If you send “DE” into
s.prop2, for example, you will see a row somewhere in the Data Feed that contains “DE” in the column that represents that “variable”. The same is true for all values you are sending, with a notable exception: Context Data is NOT part of the Data Feed unless you have a Processing Rules that copies the data into a “variable”.
You are likely sick of buzz words, and I am sure “big data” is high on the list of terms that you and I would place on a bullshit bingo sheet. Possibly multiple times. Well, Data Feed files are big data, literally.
If in the past your strategy has been “just open the log file and scroll through it” (a strategy made popular in the 80s by emacs), I’m afraid you have to reconsider. Only few editors can open files this size (Excel is certainly not one of those, though emacs is).
You need alternatives.
I have in the past worked with Unix and Linux systems and I’d like to suggest a couple of easy-to-use tools that will help you find the data you actually need in those big files.
If you’re on Unix, Linux, or OS X, you have access to these little gems on your command line. Should you be on Windows, feel free to download Cygwin. You’ll have a “Cygwin Terminal” that comes with them as well.

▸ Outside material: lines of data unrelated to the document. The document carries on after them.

(** The map of the sample frames: of three geometries, one has a record with
    a GDP value; the county without a record and the county without a value
    are left out. With a metric no record has a value for, nothing is left,
    and the Joiner still returns. *)
Lemma joiner_on_the_sample_frames :
  ∃ s out,
    joiner "gdp" (start map_df map_gdf) = Ok (3, s)
    ∧ frames s !! 3 = Some out
    ∧ (fun j => (at_ j "GEOID", at_ j "gdp", at_ j "STATE_NAME_x", at_ j "county_state"))
        <$> rows out
      = [(Str "01001", Num 10, Str "Alabama", Str "Autauga, Alabama")].
Proof. eexists _, _. repeat split; vm_compute; reflexivity. Qed.

Lemma joiner_is_repeatable_and_leaves_inputs_witness :
  ∃ a s',
    joiner "gdp" (start map_df map_gdf) = Ok (a, s')
    ∧ frames s' !! df_ref = Some map_df ∧ frames s' !! gdf_ref = Some map_gdf
    ∧ take (length (frames (start map_df map_gdf))) (frames s')
      = frames (start map_df map_gdf)
    ∧ page s' = page (start map_df map_gdf)
    ∧ (∃ a' s'', joiner "gdp" s' = Ok (a', s'')
                 ∧ a' ≠ a
                 ∧ frames s'' !! a' = frames s' !! a
                 ∧ frames s'' !! df_ref = Some map_df
                 ∧ frames s'' !! gdf_ref = Some map_gdf)
    ∧ ∃ merged out,
        merge_left map_gdf map_df "GEOID" = Ok merged
        ∧ dropna (Some ["gdp"]) merged = Ok out
        ∧ rows merged
          = (g ← rows map_gdf;
             match filter (fun r => at_ g "GEOID" = at_ r "GEOID") (rows map_df) with
             | [] => [merged_row map_gdf map_df "GEOID" g None]
             | ms => merged_row map_gdf map_df "GEOID" g ∘ Some <$> ms
             end)
        ∧ rows out = filter (fun j => at_ j "gdp" ≠ NA) (rows merged)
        ∧ frames s' = (frames (start map_df map_gdf) ++ [merged; out])%list
        ∧ frames s' !! a = Some out
        ∧ ∀ a' s'', joiner "gdp" s' = Ok (a', s'') →
                    frames s'' = (frames s' ++ [merged; out])%list
                    ∧ frames s'' !! a' = Some out.
Proof.
  eexists _, _. split; [vm_compute; reflexivity|].
  apply (joiner_is_repeatable_and_leaves_inputs "gdp" (start map_df map_gdf) map_df map_gdf);
    vm_compute; reflexivity.
Defined.

(** The store is shared: an assignment in place to a loaded frame is seen by
    the next run of the Joiner, which joins the frame as assigned. What C9
    states of the Joiner is therefore a property of the operations it calls,
    not of the store. *)
Lemma assignment_in_place_is_seen_by_the_joiner key s df gdf col values :
  frames s !! df_ref = Some df → frames s !! gdf_ref = Some gdf →
  joiner key (assign_method df_ref col values s)
  = (merged ← merge_left gdf (setitem df col values) "GEOID";
     out ← dropna (Some [key]) merged;
     Ok (S (length (frames s)),
         {| frames := <[df_ref := setitem df col values]> (frames s) ++ [merged; out];
            page := page s |})).
Proof.
  intros Hdf Hgdf.
  assert (assign_method df_ref col values s
          = {| frames := <[df_ref := setitem df col values]> (frames s); page := page s |})
    as ->.
  { unfold assign_method, frame_at. by rewrite Hdf. }
  rewrite (joiner_unfold key _ (setitem df col values) gdf); cbn [frames page].
  - by rewrite length_insert.
  - apply list_lookup_insert_eq. by apply lookup_lt_Some in Hdf.
  - by rewrite list_lookup_insert_ne.
Qed.

(** On the sample frames: after the GDP column of the records is overwritten in
    place with missing values, the Joiner returns no row where it returned one
    before. *)
Lemma joiner_after_an_assignment_in_place :
  ∃ s1 s2 out1 out2,
    joiner "gdp" (start map_df map_gdf) = Ok (3, s1)
    ∧ frames s1 !! 3 = Some out1 ∧ length (rows out1) = 1
    ∧ joiner "gdp" (assign_method df_ref "gdp" [NA; NA] s1) = Ok (5, s2)
    ∧ frames s2 !! 5 = Some out2 ∧ rows out2 = [].
Proof. eexists _, _, _, _. repeat split; vm_compute; reflexivity. Qed.

(** * Further properties of the pipeline *)

(** ** [load_data]: exceptions, label, shape, coercion *)

Lemma getitem_absent (df : DataFrame) (col : string) :
  col ∉ columns df → getitem df col = Raise (KeyError col).
Proof. intros H. unfold getitem, has_column. by rewrite bool_decide_eq_false_2. Qed.

Lemma string_app_assoc (a b c : string) : (a ++ b) ++ c = a ++ (b ++ c).
Proof.
  induction a as [|x a IH]; [done|].
  change (String x ((a ++ b) ++ c) = String x (a ++ (b ++ c))). by rewrite IH.
Qed.

Lemma name_columns_not_numeric :
  ("COUNTY_NAME" ∉ numeric_cols) ∧ ("STATE_NAME" ∉ numeric_cols) ∧ ("GEOID" ∉ numeric_cols).
Proof. repeat split; by_compute. Qed.

(** X1. [load_data] raises for an absent column only, and only for the four
    columns its last lines read: a [KeyError] for COUNTY_NAME, else for
    STATE_NAME (record file), else for STATEFP, else for COUNTYFP (shapefile),
    in the order the script reads them. Whatever the cells hold, nothing else
    is raised; with the four columns there it returns the coerced records with
    the label column, the geometries with the GEOID column, and the
    whitelist. *)
Theorem load_data_raises_on_the_first_absent_column parse_float csv shp :
  load_data parse_float csv shp =
  match filter (fun c => c ∉ columns csv) ["COUNTY_NAME"; "STATE_NAME"],
        filter (fun c => c ∉ columns shp) ["STATEFP"; "COUNTYFP"] with
  | c :: _, _ => Raise (KeyError c)
  | [], c :: _ => Raise (KeyError c)
  | [], [] =>
      let coerced := coerce_cols parse_float numeric_cols csv in
      Ok (setitem coerced "county_state"
            ((fun r => county_state (at_ r "COUNTY_NAME") (at_ r "STATE_NAME")) <$> rows coerced),
          setitem shp "GEOID"
            ((fun r => geoid (at_ r "STATEFP") (at_ r "COUNTYFP")) <$> rows shp),
          numeric_cols)
  end.
Proof.
  pose proof (coerce_cols_columns parse_float numeric_cols csv) as Hcols.
  rewrite !filter_cons, !filter_nil.
  destruct (decide ("COUNTY_NAME" ∈ columns csv)) as [Hcn|Hcn].
  2:{ rewrite (decide_True (P := "COUNTY_NAME" ∉ columns csv)) by done.
      unfold load_data.
      rewrite (getitem_absent _ "COUNTY_NAME") by (by rewrite Hcols). done. }
  rewrite (decide_False (P := "COUNTY_NAME" ∉ columns csv)) by (by intros H; apply H).
  destruct (decide ("STATE_NAME" ∈ columns csv)) as [Hsn|Hsn].
  2:{ rewrite (decide_True (P := "STATE_NAME" ∉ columns csv)) by done.
      unfold load_data.
      rewrite (getitem_present _ "COUNTY_NAME") by (by rewrite Hcols).
      rewrite (getitem_absent _ "STATE_NAME") by (by rewrite Hcols). done. }
  rewrite (decide_False (P := "STATE_NAME" ∉ columns csv)) by (by intros H; apply H).
  destruct (decide ("STATEFP" ∈ columns shp)) as [Hsf|Hsf].
  2:{ rewrite (decide_True (P := "STATEFP" ∉ columns shp)) by done.
      unfold load_data.
      rewrite (getitem_present _ "COUNTY_NAME") by (by rewrite Hcols).
      rewrite (getitem_present _ "STATE_NAME") by (by rewrite Hcols).
      rewrite (getitem_absent _ "STATEFP") by done. done. }
  rewrite (decide_False (P := "STATEFP" ∉ columns shp)) by (by intros H; apply H).
  destruct (decide ("COUNTYFP" ∈ columns shp)) as [Hcf|Hcf].
  2:{ rewrite (decide_True (P := "COUNTYFP" ∉ columns shp)) by done.
      unfold load_data.
      rewrite (getitem_present _ "COUNTY_NAME") by (by rewrite Hcols).
      rewrite (getitem_present _ "STATE_NAME") by (by rewrite Hcols).
      rewrite (getitem_present _ "STATEFP") by done.
      rewrite (getitem_absent _ "COUNTYFP") by done. done. }
  rewrite (decide_False (P := "COUNTYFP" ∉ columns shp)) by (by intros H; apply H).
  by apply load_data_present.
Qed.

(** X2. The display label of every record [load_data] returns is the county
    name, a comma and a blank, and the state name when both are text; it is
    missing when either of them is missing. *)
Theorem county_state_joins_name_and_state parse_float csv shp df gdf cols :
  load_data parse_float csv shp = Ok (df, gdf, cols) →
  Forall2
    (fun r0 r =>
       r !! "county_state"
       = Some (match r0 !! "COUNTY_NAME", r0 !! "STATE_NAME" with
               | Some (Str county), Some (Str state) => Str (county ++ ", " ++ state)
               | _, _ => NA
               end))
    (rows csv) (rows df).
Proof.
  intros Hload. apply load_data_Ok in Hload as (_ & _ & _ & _ & -> & _ & _).
  rewrite setitem_rows, coerce_cols_rows, <- list_fmap_compose.
  apply Forall2_fmap_r, Forall_Forall2_diag, Forall_forall.
  intros r0 _. unfold compose. rewrite lookup_insert_eq. f_equal.
  destruct name_columns_not_numeric as (Hc & Hs & _).
  unfold at_. rewrite !coerce_row_other by done.
  unfold county_state.
  destruct (r0 !! "COUNTY_NAME") as [[|a| |]|]; try done;
    destruct (r0 !! "STATE_NAME") as [[|b| |]|]; try done.
  cbn [default from_option id as_text str_add of_text]. by rewrite string_app_assoc.
Qed.

Lemma county_state_joins_name_and_state_witness :
  Forall2
    (fun r0 r =>
       r !! "county_state"
       = Some (match r0 !! "COUNTY_NAME", r0 !! "STATE_NAME" with
               | Some (Str county), Some (Str state) => Str (county ++ ", " ++ state)
               | _, _ => NA
               end))
    (rows sample_csv) (rows sample_df).
Proof.
  apply (county_state_joins_name_and_state no_float sample_csv sample_shp
           sample_df sample_gdf numeric_cols).
  vm_compute. reflexivity.
Defined.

Let’s start with simple search.
Use case: you ran a test and you want to see what the data looked like once it ended up in Analytics.
How do you find “your” data? Easiest would be to note down the IP address you had when you tested, then look for that IP address in the file.
So, open the file — woah, wait! Didn’t I say it was likely too big? Yup, too big for an editor.
But not too big for a “pager”. The pager is called
less, depending on your system. Sometimes, both names work and it is really the same pager. Yes, those Unix people are jokers.
Try this command:
$> less hits.tsv
The system will show you the first 25 or so lines of the file and you can scroll up and down with your cursor keys. Some versions allow you to scroll using the mouse and a scroll bar, but usually it’s cursor up and down.
Page Up and Page Down should also work as expected.
Try typing g or G. That should move to the top or bottom of the file, respectively.
So you could try and find your IP address just moving up and down, but there is an easier way: hit the / key and the lowest line of the screen will go blank, with just a “/” on the left. That is a search prompt!
You can now type your IP address, hit enter and the pager will try to find what you typed and move to that location.
If the pager does not find your term, it’ll look like this:
Pretty easy to do, no?
Here’s an important key: q. This is how you exit
more. Sometimes the ESC key works as well.
Let’s move on to more powerful tools and to the concept of “piping”!
In the Unix/Linux world, pretty much everything is a file. Some of these things do not really seem to be or behave like a file, one example being the screen that you see in front of you. But conceptually, even the screen is a file.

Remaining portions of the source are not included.